§ **Exercise directions**: If a line in the records below holds the word "returns", copy it.

BEGIN Record excerpts

Lemma ineffective_message_dropped_witness :
  effective (Some (JArray [JString "release"; JNumber (float64_of_int 1);
                           JNumber (float64_of_int 1)])) = false ∧
  serve example_Dispatch 3
    ([push_message example_hello]
     ++ Some (JArray [JString "release"; JNumber (float64_of_int 1);
                      JNumber (float64_of_int 1)])
     :: [pull_message 1]) example_start
  = serve example_Dispatch 3 ([push_message example_hello] ++ [pull_message 1])
      example_start.
Proof.
  split; [reflexivity|].
  exact (proj2 (ineffective_message_dropped example_Dispatch 3
                  (Some (JArray [JString "release"; JNumber (float64_of_int 1);
                                 JNumber (float64_of_int 1)]))
                  [push_message example_hello] [pull_message 1] example_start
                  eq_refl)).
Defined.


Lemma HandleMessage_error_witness :
  HandleMessage example_Dispatch 0 (Some (JArray [JNumber (float64_of_int 1)]))
    example_start
  = Done (Err InvalidMessageType) example_start ∧
  HandleMessage example_Dispatch 0 None example_start
  = Done (Err InvalidMessageFormat) example_start ∧
  HandleMessage example_Dispatch 0 (Some (JArray [])) example_start
  = Done (Err EmptyMessage) example_start.
Proof.
  destruct (HandleMessage_error example_Dispatch) as (Hformat & Hempty & Htype & _).
  split; [|split].
  - apply (Htype 0%nat _ example_start (JNumber (float64_of_int 1)) []);
      [reflexivity|discriminate].
  - apply (Hformat 0%nat None example_start InvalidMessageFormat). reflexivity.
  - apply Hempty. reflexivity.
Defined.

Lemma pull_response_shape_witness :
  handlePull example_Dispatch 3 1 (example_pushed "hello" (JArray [JString "World"]))
  = Done (Ok (resolve_response 1 (JString "Hello, World!"))) example_hello_pulled ∧
  ∃ response,
    Ok (resolve_response 1 (JString "Hello, World!")) = Ok response ∧
    response_id (JArray response) = Some 1.
Proof.
  assert (handlePull example_Dispatch 3 1
            (example_pushed "hello" (JArray [JString "World"]))
          = Done (Ok (resolve_response 1 (JString "Hello, World!")))
                 example_hello_pulled) as H by (vm_compute; reflexivity).
  split; [exact H|].
  destruct (pull_response_shape example_Dispatch _ _ _ _ _ H)
    as (response & Hr & Hid & _).
  exists response. split; [exact Hr|exact Hid].
Defined.

Lemma serve_answers_pulls_witness :
  Forall (λ message, ∀ exportID, pulled_id message = Some exportID →
                                 int_min ≤ exportID ≤ int_max)
         [push_message example_hello; pull_message 1; pull_message 9] ∧
  serve example_Dispatch 3
    [push_message example_hello; pull_message 1; pull_message 9] example_start
  = Some ([JArray (resolve_response 1 (JString "Hello, World!"));
           JArray (export_not_found 9)], example_hello_pulled) ∧
  response_id <$> [JArray (resolve_response 1 (JString "Hello, World!"));
                   JArray (export_not_found 9)]
  `sublist_of` Some <$> omap pulled_id
                 [push_message example_hello; pull_message 1; pull_message 9].
Proof.
  assert (Forall (λ message, ∀ exportID, pulled_id message = Some exportID →
                                         int_min ≤ exportID ≤ int_max)
                 [push_message example_hello; pull_message 1; pull_message 9])
    as Hrange.
  { apply Forall_forall. intros message Hm exportID Hid.
    repeat (apply elem_of_cons in Hm as [->|Hm]); [..|by apply elem_of_nil in Hm];
      vm_compute in Hid; simplify_eq; split; vm_compute; discriminate. }
  assert (serve example_Dispatch 3
            [push_message example_hello; pull_message 1; pull_message 9]
            example_start
          = Some ([JArray (resolve_response 1 (JString "Hello, World!"));
                   JArray (export_not_found 9)], example_hello_pulled)) as H
    by (vm_compute; reflexivity).
  split; [exact Hrange|]. split; [exact H|].
  exact (serve_answers_pulls example_Dispatch _ _ _ _ _ Hrange H).
Defined.

Lemma error_valued_result_witness :
  handlePull example_Dispatch 3 1
    (example_pushed "echo" (JArray [JArray [JString "error"; JString "boom"]]))
  = Done (Ok (resolve_response 1
                (JArray [JArray [JString "error"; JString "boom"]])))
         (mkMachine
            {| PendingResults := {[1 := JArray [JString "error"; JString "boom"]]};
               PendingOperations := ∅;
               NextExportID := 2 |} 1%nat
            [mkCall 1 "echo" (JArray [JArray [JString "error"; JString "boom"]])]) ∧
  handlePull example_Dispatch 0 1
    (mkMachine
       {| PendingResults := {[1 := JArray [JString "error"; JString "boom"]]};
          PendingOperations := ∅;
          NextExportID := 2 |} 1%nat
       [mkCall 1 "echo" (JArray [JArray [JString "error"; JString "boom"]])])
  = Done (Ok (reject_response 1 (JArray [JString "error"; JString "boom"])))
         (with_session (delete_result 1)
            (mkMachine
               {| PendingResults := {[1 := JArray [JString "error"; JString "boom"]]};
                  PendingOperations := ∅;
                  NextExportID := 2 |} 1%nat
               [mkCall 1 "echo"
                  (JArray [JArray [JString "error"; JString "boom"]])])).
Proof.
  assert (handlePull example_Dispatch 3 1
            (example_pushed "echo" (JArray [JArray [JString "error"; JString "boom"]]))
          = Done (Ok (resolve_response 1
                        (JArray [JArray [JString "error"; JString "boom"]])))
                 (mkMachine
                    {| PendingResults :=
                         {[1 := JArray [JString "error"; JString "boom"]]};
                       PendingOperations := ∅;
                       NextExportID := 2 |} 1%nat
                    [mkCall 1 "echo"
                       (JArray [JArray [JString "error"; JString "boom"]])])) as H
    by (vm_compute; reflexivity).
  split; [exact H|].
  refine (proj2 (error_valued_result example_Dispatch _ _ _ _ _
                   (JArray [JString "error"; JString "boom"]) _ H _ _) 0%nat);
    vm_compute; reflexivity.
Defined.



(** ** examples/bluesky: sanitizeJSON *)

Lemma dollar_key_sanitize_key key : dollar_key (sanitize_key key) = false.
Proof.
  destruct key as [|c rest]; [done|]. simpl.
  destruct (Ascii.eqb c "$"%char) eqn:Hc; simpl; [done|exact Hc].
Qed.

Lemma sanitize_key_id key : dollar_key key = false → sanitize_key key = key.
Proof. destruct key as [|c rest]; [done|]. simpl. by intros ->. Qed.

Lemma map_store_fst result k x :
  (map_store result k x).*1 = if bool_decide (k ∈ result.*1) then result.*1
                              else result.*1 ++ [k].
Proof.
  induction result as [|[k' y] result IH]; simpl; [done|].
  destruct (String.eqb k' k) eqn:Hk.
  - apply String.eqb_eq in Hk as ->. simpl.
    rewrite bool_decide_eq_true_2; [done|by left].
  - apply String.eqb_neq in Hk. rewrite fmap_cons, IH. simpl.
    destruct (decide (k ∈ result.*1)) as [Hin|Hin].
    + rewrite !bool_decide_eq_true_2; [done|by right|done].
    + rewrite !bool_decide_eq_false_2; [done| |done].
      by intros [?|?]%elem_of_cons.
Qed.

Lemma map_store_elem_of result k x k' x' :
  (k', x') ∈ map_store result k x → (k', x') = (k, x) ∨ (k', x') ∈ result.
Proof.
  induction result as [|[k0 y] result IH]; simpl.
  - intros ?%list_elem_of_singleton. by left.
  - destruct (String.eqb k0 k).
    + intros [?|?]%elem_of_cons; [by left|right; by right].
    + intros [->|[?|?]%IH]%elem_of_cons; [right; by left|by left|right; by right].
Qed.

Lemma map_store_new result k x :
  k ∉ result.*1 → map_store result k x = result ++ [(k, x)].
Proof.
  induction result as [|[k' y] result IH]; simpl; [done|].
  intros Hk. destruct (String.eqb k' k) eqn:E.
  - apply String.eqb_eq in E as ->. destruct Hk. by left.
  - rewrite IH; [done|]. intros ?. apply Hk. by right.
Qed.
(** *** The whole call *)

Lemma observe_prefix (system : option string) (noise : bool) (w : World) :
  observe system noise w =
    match backend_of (w_self w) system with
    | None => (Raise (KeyError system), w)
    | Some None => (Raise (AttributeError "samprate"), w)
    | Some (Some b) =>
        match dt_tel_of (samprate b), dt_sig_of (w_signal w) with
        | Raise e, _ => (Raise e, w)
        | Ok _, Raise e => (Raise e, w)
        | Ok dt_tel, Ok dt_sig =>
            (out <- resample (w_signal w) dt_sig dt_tel ;;
             finish noise (w_self w) (w_signal w) out dt_tel) w
        end
    end.
Proof.
  unfold observe, backend_of, lookup_backend.
  cbv [bind get_self get_signal].
  destruct (systems (w_self w) !! system) as [[rcv [b|]]|]; simpl; [|done..].
  unfold lift.
  destruct (dt_tel_of (samprate b)) as [dt_tel|e]; [|done].
  by destruct (dt_sig_of (w_signal w)) as [dt_sig|e].
Qed.

Lemma observe_run (system : option string) (noise : bool) (w : World)
    (b : Backend) (dt_sig dt_tel : pyfloat) :
  backend_of (w_self w) system = Some (Some b) ->
  dt_tel_of (samprate b) = Ok dt_tel ->
  dt_sig_of (w_signal w) = Ok dt_sig ->
  observe_outcome noise (w_signal w) dt_sig dt_tel w (observe system noise w).
Proof.
  intros Hb Htel Hsig. rewrite observe_prefix, Hb, Htel, Hsig.
  unfold observe_outcome. unfold bind.
  pose proof (resample_run (w_signal w) dt_sig dt_tel w) as Hres.
  unfold stage_outcome in Hres.
  destruct (resample_array _ _ _ _) as [a|e].
  - rewrite Hres.
    pose proof (finish_run noise (w_signal w) dt_tel (w_arrays w) a
                  (grown w a (rate_lines dt_sig dt_tel)) eq_refl) as Hfin.
    simpl (w_self (grown _ _ _)) in Hfin. rewrite Hfin.
    by destruct (with_noise _ _).
  - destruct Hres as [junk ->]. by exists junk.
Qed.
(** The callback of [forEach]: [Return None] is the early [return]. *)
Definition replyOfItem (item : Json) : Outcome (option Comment) :=
  match propOf item "snippet" with
  | Throw e => Throw e
  | Return snippet =>
      if negb (truthy snippet) then Return None
      else
        let textDisplay := optGet snippet "textDisplay" in
        match emojisOfText textDisplay with
        | Throw e => Throw e
        | Return emojis =>
            Return (Some {| id := getProp item "id";
                            text := if truthy textDisplay then textDisplay
                                    else Some (JStr "");
                            timestamp := publishedSeconds (optGet snippet "publishedAt");
                            sentiment := JNull;
                            sentimentStrength := JNull;
                            topic := "General";
                            emojis := emojis |})
        end
  end.

Fixpoint pushReplies (items : list Json) (replies : list Comment)
  : list Comment * option JsError :=
  match items with
  | [] => (replies, None)
  | item :: rest =>
      match replyOfItem item with
      | Throw e => (replies, Some e)
      | Return None => pushReplies rest replies
      | Return (Some c) => pushReplies rest (replies ++ [c])%list
      end
  end.
Lemma lower_word (s : string) : forall_chars wchar s = true -> forall_chars wchar (toLowerCase s) = true.
Proof.
  induction s as [|c s IH]; simpl; [done|]. intros H. apply andb_prop in H as [Hc Hs].
  by rewrite (wchar_lower c Hc), IH.
Qed.

Lemma strip_md_word (s : string) :
  wordseg s = true -> strip_suffix ".md" (toLowerCase s) = toLowerCase s.
Proof.
  intros Hs. destruct (wordseg_seg s Hs) as [_ Hw].
  unfold strip_suffix. destruct (endsWith (toLowerCase s) ".md") eqn:E; [|done].
  pose proof (endsWith_chars wchar _ _ E (lower_word s Hw)). done.
Qed.

Lemma normalizeSkillPath_one (s : string) :
  wordseg s = true -> Parser.normalizeSkillPath [s] = toLowerCase s.
Proof. intros Hs. unfold Parser.normalizeSkillPath. simpl. by rewrite strip_md_word. Qed.

Lemma normalizeSkillPath_skills (s : string) :
  wordseg s = true -> Parser.normalizeSkillPath ["skills"; s] = toLowerCase s.
Proof.
  intros Hs. rewrite <- (strip_md_word s Hs). reflexivity.
Qed.

Lemma normalizeSkillPath_nil : Parser.normalizeSkillPath [] = "".
Proof. reflexivity. Qed.

Lemma lower_nonempty (s : string) : wordseg s = true -> String.eqb (toLowerCase s) "" = false.
Proof. destruct s; done. Qed.

Lemma seg_git (r : string) : seg_okb r = true -> seg_okb (r +:+ ".git") = true.
Proof.
  destruct r as [|c t]; [done|]. simpl. intros H. apply andb_prop in H as [Hc Ht].
  rewrite Hc. simpl. rewrite forall_chars_app, Ht. reflexivity.
Qed.

Lemma seg_word (x : string) : wordseg x = true -> seg_okb x = true.
Proof. intros H. apply (wordseg_seg x H). Qed.

Lemma tree_seg : seg_okb "tree" = true.
Proof. reflexivity. Qed.
Lemma blob_seg : seg_okb "blob" = true.
Proof. reflexivity. Qed.
Lemma skills_seg : seg_okb "skills" = true.
Proof. reflexivity. Qed.

End Parse.

End GitHubFacts.

(** The identity of a git-host source does not depend on the convention it
    is written in. *)
Module IdentityStability.
Import GitHubFacts.

Section Forms.
Context {idna : URL.DomainToASCII}.
Variables o r ref s : string.
Hypothesis Ho : wordseg o = true.
Hypothesis Hr : seg_okb r = true.
Hypothesis Hr_git : endsWith r ".git" = false.
Hypothesis Href : seg_okb ref = true.
Hypothesis Hs : wordseg s = true.
Hypothesis Hs_tree : s <> "tree".
Hypothesis Hs_blob : s <> "blob".

Definition repo_id : string := "github.com/" +:+ toLowerCase o +:+ "/" +:+ toLowerCase r.
Definition skill_id : string :=
  "github.com/" +:+ toLowerCase o +:+ "/" +:+ toLowerCase r +:+ "/" +:+ toLowerCase s.

Ltac segs := split; [done | repeat constructor; auto using seg_word, seg_git, tree_seg, blob_seg, skills_seg].

Ltac finish_id :=
  eexists; split; [reflexivity|]; cbn [Parser.id List.tl];
  rewrite ?stripGitSuffix_git, ?(stripGitSuffix_plain r Hr_git), ?normalizeSkillPath_nil,
    ?(normalizeSkillPath_one s Hs), ?(normalizeSkillPath_skills s Hs), ?(lower_nonempty s Hs);
  reflexivity.

Lemma https_repo : has_id ("https://github.com/" +:+ o +:+ "/" +:+ r) repo_id.
Proof.
  unfold has_id. change (o +:+ "/" +:+ r) with (join [o; r] "/").
  rewrite front_https by segs. finish_id.
Qed.

Lemma https_git_repo : has_id ("https://github.com/" +:+ o +:+ "/" +:+ r +:+ ".git") repo_id.
Proof.
  unfold has_id. change (o +:+ "/" +:+ r +:+ ".git") with (join [o; r +:+ ".git"] "/").
  rewrite front_https by segs. finish_id.
Qed.

Lemma ssh_repo : has_id ("git@github.com:" +:+ o +:+ "/" +:+ r +:+ ".git") repo_id.
Proof.
  unfold has_id. change (o +:+ "/" +:+ r +:+ ".git") with (join [o; r +:+ ".git"] "/").
  rewrite front_ssh by segs. finish_id.
Qed.

Lemma shorthand_repo : has_id (o +:+ "/" +:+ r) repo_id.
Proof.
  unfold has_id. change r with (join [r] "/") at 1.
  rewrite front_shorthand by (done || segs). finish_id.
Qed.

Lemma tree_repo : has_id ("https://github.com/" +:+ o +:+ "/" +:+ r +:+ "/tree/" +:+ ref) repo_id.
Proof.
  unfold has_id. change (o +:+ "/" +:+ r +:+ "/tree/" +:+ ref) with (join [o; r; "tree"; ref] "/").
  rewrite front_https by segs. finish_id.
Qed.

Lemma tree_skill :
  has_id ("https://github.com/" +:+ o +:+ "/" +:+ r +:+ "/tree/" +:+ ref +:+ "/" +:+ s) skill_id.
Proof.
  unfold has_id.
  change (o +:+ "/" +:+ r +:+ "/tree/" +:+ ref +:+ "/" +:+ s) with (join [o; r; "tree"; ref; s] "/").
  rewrite front_https by segs. finish_id.
Qed.

Lemma tree_skills_skill :
  has_id ("https://github.com/" +:+ o +:+ "/" +:+ r +:+ "/tree/" +:+ ref +:+ "/skills/" +:+ s) skill_id.
Proof.
  unfold has_id.
  change (o +:+ "/" +:+ r +:+ "/tree/" +:+ ref +:+ "/skills/" +:+ s)
    with (join [o; r; "tree"; ref; "skills"; s] "/").
  rewrite front_https by segs. finish_id.
Qed.

Lemma blob_skill :
  has_id ("https://github.com/" +:+ o +:+ "/" +:+ r +:+ "/blob/" +:+ ref +:+ "/" +:+ s) skill_id.
Proof.
  unfold has_id.
  change (o +:+ "/" +:+ r +:+ "/blob/" +:+ ref +:+ "/" +:+ s) with (join [o; r; "blob"; ref; s] "/").
  rewrite front_https by segs. finish_id.
Qed.

Lemma shorthand_skill : has_id (o +:+ "/" +:+ r +:+ "/" +:+ s) skill_id.
Proof.
  unfold has_id. change (r +:+ "/" +:+ s) with (join [r; s] "/").
  rewrite front_shorthand by (done || segs).
  unfold Parser.parseGitHostUrl.
  rewrite (proj2 (String.eqb_neq s "tree") Hs_tree), (proj2 (String.eqb_neq s "blob") Hs_blob).
  finish_id.
Qed.

Lemma shorthand_skills_skill : has_id (o +:+ "/" +:+ r +:+ "/skills/" +:+ s) skill_id.
Proof.
  unfold has_id. change (r +:+ "/skills/" +:+ s) with (join [r; "skills"; s] "/").
  rewrite front_shorthand by (done || segs). finish_id.
Qed.

End Forms.
End IdentityStability.

(** ** C3: the safe-segment predicate *)

(** C3 (counterexample): the claim says the predicate returns true exactly
    for the strings matching [[A-Za-z0-9._-]+] and false for path
    separators.  ["."] matches the allowlist but [isSafePathSegment] rejects
    it, and the predicate the code calls [isPathSafe] accepts ["a/b"]. *)
Lemma C3_counterexample :
  Schemas.allowlist "." = true /\ Schemas.isSafePathSegment "." = false
  /\ Manifest.isPathSafe "a/b" = true.
Proof. vm_compute. repeat split. Qed.

(** C3 (amended): [isSafePathSegment] accepts exactly the non-empty strings
    over [[A-Za-z0-9._-]] that are not ["."] and do not contain [".."]; so it
    rejects the empty string, ["."], [".."], anything containing [".."] and
    every string with a code unit outside the allowlist (slashes,
    backslashes, NUL, the double quote, [<>:|?*], [$`&;()], whitespace, non-ASCII).  The
    manifest file-path predicate [isPathSafe] is a different one: it also
    accepts [/] and [\] inside a relative path, as in ["src/index.ts"]. *)
Theorem C3_isSafePathSegment_exact (v : string) :
  (Schemas.isSafePathSegment v = true <->
     Schemas.allowlist v = true /\ v <> "." /\ includes v ".." = false)
  /\ Manifest.isPathSafe "src/index.ts" = true.
Proof.
  split; [|by vm_compute].
  unfold Schemas.isSafePathSegment.
  destruct (String.eqb_spec v "") as [->|Hne]; simpl.
  { split; [done|]. intros [H _]. done. }
  destruct (String.eqb_spec v ".") as [->|Hdot]; simpl.
  { split; [done|]. intros [_ [H _]]. done. }
  destruct (String.eqb_spec v "..") as [->|Hdd]; simpl.
  { split; [done|]. intros [_ [_ H]]. done. }
  destruct (includes v "..") eqn:Hinc; simpl.
  { split; [done|]. intros [_ [_ H]]. done. }
  destruct (Schemas.allowlist v); simpl; intuition congruence.
Qed.

(** ** The safe-segment fields of the registry's skill schema *)
Module RegistrySafety.
Import Registry.

Lemma object_field_issue (shape : list (string * schema)) (fs : list (string * json))
    (p : list PathElem) (k : string) (s : schema) :
  In (k, s) shape -> issues s (p ++ [PKey k]) (get_field k fs) <> [] ->
  issues (SObject shape) p (Some (JObj fs)) <> [].
Proof.
  induction shape as [|[k' s'] shape IH]; [done|].
  intros [Heq|Hin] Hne; simpl.
  - injection Heq as <- <-. intros Hnil. by apply app_eq_nil in Hnil as [Hnil _].
  - intros Hnil. apply app_eq_nil in Hnil as [_ Hnil]. exact (IH Hin Hne Hnil).
Qed.

Lemma safe_segment_issue (p : list PathElem) (v : string) :
  Schemas.isSafePathSegment v = false ->
  issues safePathSegmentSchema p (Some (JStr v)) <> []
  /\ issues (SNullable safePathSegmentSchema) p (Some (JStr v)) <> [].
Proof.
  intros H. simpl. unfold zstring. simpl. rewrite H. simpl.
  destruct (negb (min_len 1 v)), (negb (max_len 200 v)); simpl; split; discriminate.
Qed.

End RegistrySafety.

(** ** C1: identity fields of a parsed source *)

(** C1 (counterexample): the claim says every field produced by
    [parseSkillUrl] satisfies the safe-segment predicate, and that the
    parser fails otherwise.  For a git-host tree URL whose sub-path has two
    segments the parser succeeds and returns the skill ["a/b"], which
    [isSafePathSegment] rejects. *)
Lemma C1_counterexample :
  exists r,
    @Parser.parseSkillUrl URL.no_idna "https://github.com/acme/tools/tree/main/a/b" = Parser.Ok r
    /\ Parser.skill r = Some "a/b"
    /\ Schemas.isSafePathSegment "a/b" = false.
Proof.
  eexists. split; [vm_compute; reflexivity|]. split; vm_compute; reflexivity.
Qed.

END Record excerpts

§ **Expected answer**:
(** C3 (counterexample): the claim says the predicate returns true exactly
    segments the parser succeeds and returns the skill ["a/b"], which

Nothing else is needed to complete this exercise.